┌──

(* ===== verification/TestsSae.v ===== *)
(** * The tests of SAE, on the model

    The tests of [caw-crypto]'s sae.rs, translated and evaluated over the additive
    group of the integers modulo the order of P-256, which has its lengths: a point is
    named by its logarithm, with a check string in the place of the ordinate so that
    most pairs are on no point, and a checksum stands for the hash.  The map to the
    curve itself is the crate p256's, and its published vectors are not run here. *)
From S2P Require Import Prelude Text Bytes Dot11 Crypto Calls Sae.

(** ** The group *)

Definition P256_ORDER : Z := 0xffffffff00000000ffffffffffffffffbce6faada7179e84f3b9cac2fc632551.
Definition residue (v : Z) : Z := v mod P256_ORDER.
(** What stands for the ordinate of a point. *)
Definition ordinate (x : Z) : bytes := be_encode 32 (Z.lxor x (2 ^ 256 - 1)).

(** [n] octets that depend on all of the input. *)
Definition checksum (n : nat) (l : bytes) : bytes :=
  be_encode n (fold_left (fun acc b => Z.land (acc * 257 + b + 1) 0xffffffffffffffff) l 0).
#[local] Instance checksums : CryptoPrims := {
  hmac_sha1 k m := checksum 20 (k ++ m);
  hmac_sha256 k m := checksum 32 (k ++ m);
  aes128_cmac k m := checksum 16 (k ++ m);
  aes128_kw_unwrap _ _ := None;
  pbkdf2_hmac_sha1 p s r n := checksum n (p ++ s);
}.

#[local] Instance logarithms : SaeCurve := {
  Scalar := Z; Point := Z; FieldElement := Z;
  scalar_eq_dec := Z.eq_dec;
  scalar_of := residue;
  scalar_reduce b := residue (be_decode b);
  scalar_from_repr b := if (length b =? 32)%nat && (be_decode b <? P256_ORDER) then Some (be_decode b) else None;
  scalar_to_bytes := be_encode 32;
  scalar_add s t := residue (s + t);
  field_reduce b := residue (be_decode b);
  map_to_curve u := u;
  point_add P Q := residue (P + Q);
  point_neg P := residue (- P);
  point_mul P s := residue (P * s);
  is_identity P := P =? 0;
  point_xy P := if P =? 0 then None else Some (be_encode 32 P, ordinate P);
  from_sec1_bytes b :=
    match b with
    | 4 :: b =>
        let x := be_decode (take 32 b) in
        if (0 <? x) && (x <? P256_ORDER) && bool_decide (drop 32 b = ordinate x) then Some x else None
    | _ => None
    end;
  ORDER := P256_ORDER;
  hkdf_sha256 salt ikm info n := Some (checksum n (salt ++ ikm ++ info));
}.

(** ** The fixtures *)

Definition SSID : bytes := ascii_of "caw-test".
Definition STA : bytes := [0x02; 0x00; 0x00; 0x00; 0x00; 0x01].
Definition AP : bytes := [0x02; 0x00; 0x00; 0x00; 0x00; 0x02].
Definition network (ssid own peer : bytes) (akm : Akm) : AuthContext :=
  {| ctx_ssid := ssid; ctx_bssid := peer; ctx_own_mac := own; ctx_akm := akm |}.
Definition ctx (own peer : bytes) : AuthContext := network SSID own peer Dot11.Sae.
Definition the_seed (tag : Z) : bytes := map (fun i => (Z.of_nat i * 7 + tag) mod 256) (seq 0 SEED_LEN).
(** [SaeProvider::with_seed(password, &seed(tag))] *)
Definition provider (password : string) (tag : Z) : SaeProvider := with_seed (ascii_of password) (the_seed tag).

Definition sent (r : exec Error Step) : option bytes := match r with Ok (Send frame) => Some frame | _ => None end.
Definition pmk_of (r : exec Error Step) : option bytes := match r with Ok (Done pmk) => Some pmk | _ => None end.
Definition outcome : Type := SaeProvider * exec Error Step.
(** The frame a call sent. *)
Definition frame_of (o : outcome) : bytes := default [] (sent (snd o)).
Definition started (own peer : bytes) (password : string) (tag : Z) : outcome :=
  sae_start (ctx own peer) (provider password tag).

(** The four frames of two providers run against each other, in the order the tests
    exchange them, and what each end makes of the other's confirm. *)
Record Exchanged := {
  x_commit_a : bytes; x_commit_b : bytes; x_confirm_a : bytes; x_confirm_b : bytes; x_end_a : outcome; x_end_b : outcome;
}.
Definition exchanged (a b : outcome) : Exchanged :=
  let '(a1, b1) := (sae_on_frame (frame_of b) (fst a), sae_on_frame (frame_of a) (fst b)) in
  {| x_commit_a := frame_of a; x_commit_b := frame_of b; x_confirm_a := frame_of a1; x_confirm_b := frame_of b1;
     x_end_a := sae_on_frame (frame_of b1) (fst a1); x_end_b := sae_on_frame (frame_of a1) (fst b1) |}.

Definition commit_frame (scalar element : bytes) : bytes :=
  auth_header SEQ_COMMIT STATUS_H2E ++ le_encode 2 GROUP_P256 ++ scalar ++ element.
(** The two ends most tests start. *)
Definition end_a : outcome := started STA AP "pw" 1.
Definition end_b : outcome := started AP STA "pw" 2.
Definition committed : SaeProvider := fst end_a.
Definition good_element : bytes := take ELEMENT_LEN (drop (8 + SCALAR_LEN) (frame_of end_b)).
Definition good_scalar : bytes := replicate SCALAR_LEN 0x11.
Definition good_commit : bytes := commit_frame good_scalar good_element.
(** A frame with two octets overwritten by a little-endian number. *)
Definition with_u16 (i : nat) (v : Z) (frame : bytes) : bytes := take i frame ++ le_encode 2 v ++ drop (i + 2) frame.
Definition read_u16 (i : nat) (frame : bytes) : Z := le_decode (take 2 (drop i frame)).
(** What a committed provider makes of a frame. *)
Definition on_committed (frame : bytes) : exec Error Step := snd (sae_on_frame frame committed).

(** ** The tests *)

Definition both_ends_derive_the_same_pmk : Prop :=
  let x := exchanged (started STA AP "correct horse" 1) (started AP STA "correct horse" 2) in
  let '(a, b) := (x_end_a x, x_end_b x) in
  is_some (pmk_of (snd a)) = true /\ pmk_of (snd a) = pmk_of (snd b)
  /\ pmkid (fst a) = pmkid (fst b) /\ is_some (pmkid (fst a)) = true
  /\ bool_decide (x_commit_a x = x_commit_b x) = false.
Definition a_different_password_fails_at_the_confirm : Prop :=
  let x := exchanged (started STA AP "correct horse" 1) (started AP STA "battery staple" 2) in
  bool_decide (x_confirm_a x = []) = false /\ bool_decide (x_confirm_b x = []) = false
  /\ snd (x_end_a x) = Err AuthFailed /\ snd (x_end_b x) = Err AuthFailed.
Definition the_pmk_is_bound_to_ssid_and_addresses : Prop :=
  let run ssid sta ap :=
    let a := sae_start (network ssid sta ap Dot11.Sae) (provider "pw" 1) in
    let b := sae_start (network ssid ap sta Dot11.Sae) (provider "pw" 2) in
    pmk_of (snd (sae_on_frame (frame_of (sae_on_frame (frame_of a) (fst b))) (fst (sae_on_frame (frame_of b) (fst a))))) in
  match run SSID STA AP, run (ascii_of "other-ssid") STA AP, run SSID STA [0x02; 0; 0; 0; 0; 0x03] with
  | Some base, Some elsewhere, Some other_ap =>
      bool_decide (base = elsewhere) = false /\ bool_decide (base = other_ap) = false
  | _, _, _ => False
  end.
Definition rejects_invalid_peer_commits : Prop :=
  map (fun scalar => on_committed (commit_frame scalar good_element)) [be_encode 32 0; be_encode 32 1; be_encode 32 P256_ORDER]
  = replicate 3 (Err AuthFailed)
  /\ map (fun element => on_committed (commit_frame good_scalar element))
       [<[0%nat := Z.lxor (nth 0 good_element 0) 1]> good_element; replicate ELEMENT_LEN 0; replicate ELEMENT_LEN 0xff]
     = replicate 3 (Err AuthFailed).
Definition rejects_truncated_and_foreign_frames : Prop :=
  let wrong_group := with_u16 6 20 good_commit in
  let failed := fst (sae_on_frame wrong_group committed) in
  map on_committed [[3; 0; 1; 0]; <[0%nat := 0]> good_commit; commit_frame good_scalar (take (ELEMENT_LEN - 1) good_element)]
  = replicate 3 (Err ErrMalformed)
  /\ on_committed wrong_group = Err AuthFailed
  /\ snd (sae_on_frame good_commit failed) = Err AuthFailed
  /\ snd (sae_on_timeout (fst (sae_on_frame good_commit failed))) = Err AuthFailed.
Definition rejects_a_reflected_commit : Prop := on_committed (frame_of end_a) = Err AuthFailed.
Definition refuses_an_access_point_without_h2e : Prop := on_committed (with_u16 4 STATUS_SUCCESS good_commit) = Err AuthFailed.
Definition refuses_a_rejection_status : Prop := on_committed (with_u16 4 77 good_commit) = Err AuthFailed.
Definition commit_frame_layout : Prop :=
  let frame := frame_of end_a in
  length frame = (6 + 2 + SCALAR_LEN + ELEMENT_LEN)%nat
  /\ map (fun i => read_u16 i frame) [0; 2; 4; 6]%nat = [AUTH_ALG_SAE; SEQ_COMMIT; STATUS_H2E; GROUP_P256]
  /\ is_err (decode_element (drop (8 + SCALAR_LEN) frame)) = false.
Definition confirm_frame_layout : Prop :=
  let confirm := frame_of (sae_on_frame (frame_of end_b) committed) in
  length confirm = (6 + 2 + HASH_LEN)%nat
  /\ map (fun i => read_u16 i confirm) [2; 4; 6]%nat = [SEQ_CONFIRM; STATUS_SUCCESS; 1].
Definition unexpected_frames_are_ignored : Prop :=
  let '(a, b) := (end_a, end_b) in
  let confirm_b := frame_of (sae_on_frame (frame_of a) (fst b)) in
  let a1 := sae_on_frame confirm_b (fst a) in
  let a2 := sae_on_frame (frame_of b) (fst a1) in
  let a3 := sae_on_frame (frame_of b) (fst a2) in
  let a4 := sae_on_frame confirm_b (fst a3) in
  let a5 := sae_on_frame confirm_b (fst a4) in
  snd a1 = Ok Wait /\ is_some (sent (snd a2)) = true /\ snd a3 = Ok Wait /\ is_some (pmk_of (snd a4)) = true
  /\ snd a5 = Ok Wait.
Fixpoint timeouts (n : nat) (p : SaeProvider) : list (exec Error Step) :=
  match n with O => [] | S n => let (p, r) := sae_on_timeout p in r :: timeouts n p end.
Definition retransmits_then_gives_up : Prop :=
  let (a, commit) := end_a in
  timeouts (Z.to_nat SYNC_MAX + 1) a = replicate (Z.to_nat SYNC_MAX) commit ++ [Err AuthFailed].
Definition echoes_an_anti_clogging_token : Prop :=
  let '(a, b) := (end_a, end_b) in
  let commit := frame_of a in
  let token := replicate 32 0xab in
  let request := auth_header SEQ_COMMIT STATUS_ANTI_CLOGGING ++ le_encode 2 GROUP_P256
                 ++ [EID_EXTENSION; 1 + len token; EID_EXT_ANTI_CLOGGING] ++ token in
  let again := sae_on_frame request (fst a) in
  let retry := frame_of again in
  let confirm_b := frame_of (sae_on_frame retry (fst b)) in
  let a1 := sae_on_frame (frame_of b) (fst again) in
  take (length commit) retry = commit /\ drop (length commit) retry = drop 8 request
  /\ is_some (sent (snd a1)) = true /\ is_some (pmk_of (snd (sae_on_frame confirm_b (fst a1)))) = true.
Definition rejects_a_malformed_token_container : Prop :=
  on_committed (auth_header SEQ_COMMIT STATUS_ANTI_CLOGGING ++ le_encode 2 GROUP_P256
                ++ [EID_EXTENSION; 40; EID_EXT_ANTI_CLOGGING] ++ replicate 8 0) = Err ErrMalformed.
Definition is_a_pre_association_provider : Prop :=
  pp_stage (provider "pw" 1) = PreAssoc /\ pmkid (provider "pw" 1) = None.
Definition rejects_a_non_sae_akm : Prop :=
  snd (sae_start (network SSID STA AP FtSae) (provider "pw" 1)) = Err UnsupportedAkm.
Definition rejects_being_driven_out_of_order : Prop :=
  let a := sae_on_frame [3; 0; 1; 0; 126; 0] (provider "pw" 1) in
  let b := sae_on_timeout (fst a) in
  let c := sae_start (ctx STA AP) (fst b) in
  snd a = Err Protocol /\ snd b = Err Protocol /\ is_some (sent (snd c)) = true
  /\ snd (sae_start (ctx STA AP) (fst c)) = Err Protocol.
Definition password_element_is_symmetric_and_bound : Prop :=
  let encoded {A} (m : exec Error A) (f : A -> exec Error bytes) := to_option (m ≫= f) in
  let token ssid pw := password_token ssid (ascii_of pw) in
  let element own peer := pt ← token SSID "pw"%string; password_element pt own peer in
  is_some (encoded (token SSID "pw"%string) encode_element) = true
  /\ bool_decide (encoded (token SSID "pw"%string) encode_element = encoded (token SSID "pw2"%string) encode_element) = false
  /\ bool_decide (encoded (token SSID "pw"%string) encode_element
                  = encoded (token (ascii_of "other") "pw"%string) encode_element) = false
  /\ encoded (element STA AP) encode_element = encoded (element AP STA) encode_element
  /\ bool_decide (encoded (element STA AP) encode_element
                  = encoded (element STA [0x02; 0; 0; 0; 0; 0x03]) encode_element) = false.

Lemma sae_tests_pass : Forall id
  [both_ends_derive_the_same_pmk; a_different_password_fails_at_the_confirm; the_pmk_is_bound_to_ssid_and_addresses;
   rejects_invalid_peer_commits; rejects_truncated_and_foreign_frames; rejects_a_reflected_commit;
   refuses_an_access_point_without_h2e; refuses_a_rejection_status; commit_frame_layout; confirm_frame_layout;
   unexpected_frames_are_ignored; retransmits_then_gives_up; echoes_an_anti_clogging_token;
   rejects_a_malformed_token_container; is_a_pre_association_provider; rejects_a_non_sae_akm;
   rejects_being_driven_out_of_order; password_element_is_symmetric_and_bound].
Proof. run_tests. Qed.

└──

Exercise objective: Scan the data above. Return every line with "Instance" in it.

Reply:
#[local] Instance checksums : CryptoPrims := {
#[local] Instance logarithms : SaeCurve := {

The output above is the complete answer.